A majority on the parliamentary committee studying Breivik’s July 22nd attacks wants to call her in for questioning. She has not responded because she’s been out of the country, but now newspaper Bergens Tidende reports she’s likely to be back in Norway within the next few days. She wasn’t due to return from her trip until next week.
“I would almost think that (someone from) PST itself would want to appear before the committee,” Knut Arild Hareide of the Christian Democrats, who leads the committee, told news bureau NTB. The committee now seems poised to hold a hearing on PST’s role before and after the terrorist attacks, and demand some answers.
Erna Solberg, head of the Conservative Party, has made it clear she has questions for Kristiansen. She’s not a member of the committee but said her party wants clarification from Kristiansen on a number of issues.
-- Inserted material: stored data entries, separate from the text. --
Lemma two_not_three (args : Args) (k : hkind) (i : nat) (a : list pyarg) :
  two_arguments args (Handled k i a) -> ~ three_arguments args (Handled k i a).
Proof.
  intros [t Ht] (t' & x & Hx & _); rewrite Ht in Hx.
  apply (f_equal (@length pyarg)) in Hx; discriminate.
Qed.

(** C1 (the code departs from it).  Whatever the target, the handlers and
    the fuel, every handler call either loop makes (success, backoff or
    give-up) passes exactly two arguments, [invoc] and the try count:
    the value or exception that triggered the event is never passed. *)
Theorem handlers_get_invoc_and_tries_only (fuel : nat) (args : Args) (w : W) :
  let only_two ev :=
    two_arguments args ev /\
    (forall k i a, ev = Handled k i a -> ~ three_arguments args ev) in
  Forall only_two (trace (snd (on_predicate fuel args w))) /\
  Forall only_two (trace (snd (on_exception fuel args w))).
Proof.
  intros only_two.
  assert (Hweak : forall tr, Forall (two_arguments args) tr -> Forall only_two tr).
  { intros tr; apply Forall_impl; intros ev Hev; split; [exact Hev|].
    intros k i a ->; apply two_not_three; exact Hev. }
  split; apply Hweak.
  - apply (two_arguments_loop predicate_trigger args);
      [apply predicate_pass_shape | apply Forall_nil].
  - apply (two_arguments_loop exception_trigger args);
      [apply exception_pass_shape | apply Forall_nil].
Qed.

(** C2 (as amended).  With [max_tries = m] for an integer [m >= 1], in
    both decorators and after any number of passes: [tries] is the number
    of calls of the target that triggered a retry so far, it never
    exceeds [m], and when it equals [m] the loop has ended and the last
    thing it did was to call a give-up handler with [tries = m]. *)
Theorem tries_capped_by_positive_max_tries (m : Z) (args : Args) (w : W) :
  1 <= m ->
  max_tries = Some m ->
  (forall fuel,
      tries (snd (on_predicate fuel args w)) =
      triggering predicate_trigger (trace (snd (on_predicate fuel args w)))) /\
  (forall fuel,
      tries (snd (on_exception fuel args w)) =
      triggering exception_trigger (trace (snd (on_exception fuel args w)))) /\
  tries_capped args m (fun fuel => on_predicate fuel args w) /\
  tries_capped args m (fun fuel => on_exception fuel args w).
Proof.
  intros Hm Hmax.
  split; [|split; [|split]].
  - intros fuel; apply (tries_count_loop predicate_trigger args);
      [apply predicate_pass_shape | reflexivity].
  - intros fuel; apply (tries_count_loop exception_trigger args);
      [apply exception_pass_shape | reflexivity].
  - intros fuel.
    apply (capped_loop predicate_trigger args _ m Hmax (predicate_pass_shape args)).
    simpl; lia.
  - intros fuel.
    apply (capped_loop exception_trigger args _ m Hmax (exception_pass_shape args)).
    simpl; lia.
Qed.

(** C6.  In [on_exception], when the first call of the target raises an
    exception that does not match the configured kinds, the call raises
    that exception at once: the target was called once, no handler was
    called, there was no pause, and [tries] is still 0. *)
Theorem on_exception_propagates_unmatched
        (args : Args) (w w' : W) (e : exn) (fuel : nat) :
  target args w = (Exc e, w') ->
  exception e = false ->
  on_exception (S fuel) args w = (Raised e, State w' [Called (Exc e)] 0 wait_gen).
Proof.
  intros Ht He; unfold on_exception; simpl.
  rewrite exception_pass_unfold; simpl; rewrite Ht, He; reflexivity.
Qed.

Lemma pauses_from_start (trig : res value -> bool) (args : Args) (body : M ctl) :
  (forall s, pass_shape trig args s (fst (body s)) (snd (body s))) ->
  forall fuel w,
    pauses_follow (trace (snd (while_true body fuel (start w)))) /\
    one_pause_per_retry (trace (snd (while_true body fuel (start w)))).
Proof.
  intros Hshape fuel w.
  apply (pauses_loop trig args body Hshape fuel (start w)); try reflexivity.
  intros k seconds Hk; destruct k; discriminate.
Qed.



(** C10.  Whatever [on_backoff] and [on_giveup] are (absent, one
    callable, an iterable), the backoff and give-up handler lists are the
    default logging handler followed by the supplied handlers in their
    order; the success handler list is the supplied handlers alone, and
    is empty when [on_success] is absent. *)
Theorem default_handler_first :
  backoff_hdlrs = _log_backoff :: supplied on_backoff /\
  giveup_hdlrs = _log_giveup :: supplied on_giveup /\
  success_hdlrs = supplied on_success /\
  (forall (d : handler) (hdlr : hopt), _handlers hdlr (Some d) = d :: supplied hdlr) /\
  (forall hdlr : hopt, _handlers hdlr None = supplied hdlr) /\
  _handlers HNone None = [].
Proof.
  split; [apply backoff_hdlrs_cons|].
  split; [apply giveup_hdlrs_cons|].
  split; [apply success_hdlrs_supplied|].
  split; [intros d [|h|hs]; reflexivity|].
  split; [intros [|h|hs]; reflexivity | reflexivity].
Qed.

(** *** One pass, in detail *)













(** *** What the loops do whatever the target and the handlers do *)

(** X6.  [on_predicate] does not intercept exceptions: when the first
    call of the target raises, the decorated call raises that exception
    at once, after this one call, without calling a handler and without
    a pause. *)
Theorem on_predicate_propagates (args : Args) (w w' : W) (e : exn) (fuel : nat) :
  target args w = (Exc e, w') ->
  on_predicate (S fuel) args w = (Raised e, State w' [Called (Exc e)] 0 wait_gen).
Proof.
  intros Ht; unfold on_predicate; simpl.
  rewrite predicate_pass_unfold; simpl; rewrite Ht; reflexivity.
Qed.

Lemma giveup_only_at_max_loop (trig : res value -> bool) (args : Args) (body : M ctl) :
  (forall s, pass_shape trig args s (fst (body s)) (snd (body s))) ->
  forall fuel w, giveup_only_at_max args (trace (snd (while_true body fuel (start w)))).
Proof.
  intros Hshape fuel w.
  apply (shaped_loop_inv trig args body
           (fun s => 0 <= tries s /\ handled_by OnGiveup (trace s) = [])
           (fun _ s => giveup_only_at_max args (trace s)) Hshape).
  - intros s [_ Hnone] i a Hin; rewrite Hnone in Hin; destruct Hin.
  - clear; intros s r s' [Ht Hnone] Hp.
    assert (Hkeep : forall k rest,
               k <> OnGiveup ->
               forall n t,
                 handled_by OnGiveup (handled k 0 n (payload args t) ++ rest) =
                 handled_by OnGiveup rest).
    { intros k rest Hk n t; rewrite handled_by_app, handled_by_handled.
      destruct k; simpl; congruence. }
    destruct Hp as [e w Ht' | v r n w Ht' Hn Hr | r0 r n w Ht' Hx Hn Hr
                    | r0 e n w w0 Ht' Hx | r0 w w0 Ht' Hx]; simpl.
    + intros i a Hin; rewrite handled_by_app, Hnone in Hin; destruct Hin.
    + assert (Hq : giveup_only_at_max args
                     (trace s ++ Called (Val v)
                        :: handled OnSuccess 0 n (payload args (tries s)))).
      { intros i a Hin; rewrite handled_by_app, Hnone in Hin; simpl in Hin.
        rewrite handled_by_handled in Hin; destruct Hin. }
      destruct r as [[|v']|e]; [congruence | exact Hq | exact Hq].
    + assert (Hq : giveup_only_at_max args
                     (trace s ++ Called r0
                        :: handled OnGiveup 0 n (payload args (tries s + 1)))).
      { intros i a Hin; rewrite handled_by_app, Hnone in Hin; simpl in Hin.
        rewrite handled_by_handled in Hin; simpl in Hin.
        apply in_map_iff in Hin; destruct Hin as (p & Heq & _).
        injection Heq as _ <-.
        unfold exhausted in Hx; destruct max_tries as [m|]; [|discriminate].
        apply Z.eqb_eq in Hx; exists m; repeat split; [lia | rewrite Hx; reflexivity]. }
      destruct r as [[|v']|e]; [congruence | exact Hq | exact Hq].
    + intros i a Hin; rewrite handled_by_app, Hnone in Hin; simpl in Hin.
      rewrite handled_by_handled in Hin; destruct Hin.
    + split; [lia|].
      rewrite handled_by_app, Hnone; simpl.
      rewrite (Hkeep OnBackoff) by discriminate; reflexivity.
  - simpl; split; [lia | reflexivity].
Qed.

(** X7.  In both decorators, whatever the target and the handlers do, a
    give-up handler is only ever called when [max_tries] is an integer
    of 1 or more, and then with [tries] equal to it; with
    [max_tries=None] no give-up handler is ever called. *)
Theorem giveup_only_at_max_tries (fuel : nat) (args : Args) (w : W) :
  let trp := trace (snd (on_predicate fuel args w)) in
  let tre := trace (snd (on_exception fuel args w)) in
  giveup_only_at_max args trp /\
  giveup_only_at_max args tre /\
  (max_tries = None ->
   handled_by OnGiveup trp = [] /\ handled_by OnGiveup tre = []).
Proof.
  intros trp tre.
  assert (Hp : giveup_only_at_max args trp)
    by apply (giveup_only_at_max_loop predicate_trigger args _ (predicate_pass_shape args)).
  assert (He : giveup_only_at_max args tre)
    by apply (giveup_only_at_max_loop exception_trigger args _ (exception_pass_shape args)).
  split; [exact Hp|]; split; [exact He|].
  intros Hnone; split.
  - destruct (handled_by OnGiveup trp) as [|[i a] l] eqn:Hl; [reflexivity|].
    destruct (Hp i a) as (m & Hm & _); [rewrite Hl; left; reflexivity | congruence].
  - destruct (handled_by OnGiveup tre) as [|[i a] l] eqn:Hl; [reflexivity|].
    destruct (He i a) as (m & Hm & _); [rewrite Hl; left; reflexivity | congruence].
Qed.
“There are differences in what PST has said in the Justice Minister’s report and what Janne Kristiansen has said earlier,” Solberg told NTB, noting that PST has said tips about Breivik’s purchase of the chemicals he used to make his bomb weren’t a priority, while Kristiansen has said PST didn’t follow up on them because PST wasn’t legally allowed to store such information.
The Socialist Left party (SV) has been among the most outspoken in criticizing Kristiansen and PST, while both the Liberal Party (Venstre) and the Progress Party (Fremskrittspartiet) have earlier said they want to call the PST boss into Parliament for questioning as well. Now the Labour Party, which leads Norway’s coalition government, has said it won’t stand in the way if the committee wants Kristiansen to appear at a hearing.
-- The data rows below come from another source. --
Lemma single_request_iff h w :
  allow_pairs h = true ->
  List.length (ParticipantHandler.to_be_placed h w) = 1%nat
  <-> ParticipantHandler.paired h w = false.
Proof.
  intros Hallow.
  unfold ParticipantHandler.to_be_placed, ParticipantHandler.to_be_placed_in,
    ParticipantHandler.paired.
  rewrite Hallow, andb_true_r.
  destruct (ParticipantHandler.paired_in w (h_class h) (participant h)) eqn:E.
  - destruct (paired_has_partner _ _ _ E) as [q ->]. simpl.
    split; discriminate.
  - split; reflexivity.
Qed.

(** For the handlers of the two runs, the guard of the driver's branch is
    the condition of the specification: a request for one participant, who
    is a driver, no open slot, and fewer drivers than the minimum. *)
Lemma driver_branch_guard h w trip :
  handler_of_run h ->
  ParticipantHandler.is_driver h w
  && (open_slots w trip =? 0)
  && negb (ParticipantHandler.paired h w)
  && (ParticipantHandler.count_drivers_on_trip w trip <? min_drivers h) = true
  <-> List.length (ParticipantHandler.to_be_placed h w) = 1%nat
      /\ ParticipantHandler.is_driver h w = true
      /\ open_slots w trip = 0
      /\ ParticipantHandler.count_drivers_on_trip w trip < min_drivers h.
Proof.
  intros [(w0 & p & ->)|(w0 & p & t & ->)].
  - rewrite single_request_iff by reflexivity.
    rewrite !andb_true_iff, negb_true_iff, Z.eqb_eq, Z.ltb_lt. tauto.
  - pose proof (count_drivers_nonneg w trip) as Hcount.
    change (min_drivers (SingleTripParticipantHandler.init w0 p
                           (SingleTripRunner t) t)) with 0.
    rewrite !andb_true_iff, Z.ltb_lt. split; intros H; exfalso; lia.
Qed.

(** The first and the last case of [try_to_place]: with enough open slots
    every member of [to_be_placed] is placed, and outside the driver's branch
    the attempt fails and changes nothing. *)
Lemma try_to_place_cases env h signup trip w :
  trip_of (su_trip signup) w = Ok trip w ->
  (slots_needed h <= open_slots w trip ->
   ParticipantHandler.try_to_place env h signup w
   = (ParticipantHandler.place_all_on_trip env h signup ;;; ret true) w)
  /\ (open_slots w trip < slots_needed h ->
      ParticipantHandler.is_driver h w
      && (open_slots w trip =? 0)
      && negb (ParticipantHandler.paired h w)
      && (ParticipantHandler.count_drivers_on_trip w trip <? min_drivers h)
      = false ->
      ParticipantHandler.try_to_place env h signup w = Ok false w).
Proof.
  intros Htrip.
  split; intros Hslots; [|intros Hguard];
    unfold ParticipantHandler.try_to_place;
    unfold bind at 1; rewrite Htrip; unfold bind at 1; unfold gets at 1.
  - destruct (Z.leb_spec (slots_needed h) (open_slots w trip)); [|lia].
    reflexivity.
  - destruct (Z.leb_spec (slots_needed h) (open_slots w trip)); [lia|].
    unfold bind, gets.
    destruct (ParticipantHandler.is_driver h w && (open_slots w trip =? 0)
              && negb (ParticipantHandler.paired h w)); [|reflexivity].
    simpl in Hguard. now rewrite Hguard.
Qed.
Labour officials including Prime Minister Jens Stoltenberg have previously said they wanted to wait for the full report on the emergency response to the terrorist attacks from the special state commission appointed to investigate them. Now, according to Jan Bøhler of Labour, “we don’t want to put up any obstacles to questions at a hearing.”
New justice minister breaks her silence
Labour’s Grete Faremo, the former defense minister who took over as justice minister on November 11, is now effectively Kristiansen’s boss and she told Bergens Tidende that “the PST chief has (our) confidence as long as the PST chief is sitting.” Faremo said she would see to it that the parliamentary committee gets the answers it seeks.
Kristiansen and PST have been reluctant to comment on the controversy around their intelligence gathering, or lack thereof, prior to the July 22nd attacks. On Monday, newspaper Aftenposten editorialized that Kristiansen has been “weakened” as PST chief. ”Janne Kristiansen is once again in the center of a storm,” Aftenposten wrote. “Varying explanations of deficient follow-up of tips by PST … have created what is approaching a confidence crisis. We can’t rule out that PST did what could be expected of it … the problem is that there’s considerable doubt over that.”
On Tuesday, newspaper Dagsavisen called for Kristiansen’s resignation. “It was a mistake for the former justice minister to appoint lawyer Janne Kristiansen as PST chief,” Dagsavisen editorialized. “It will be a new mistake to keep her.”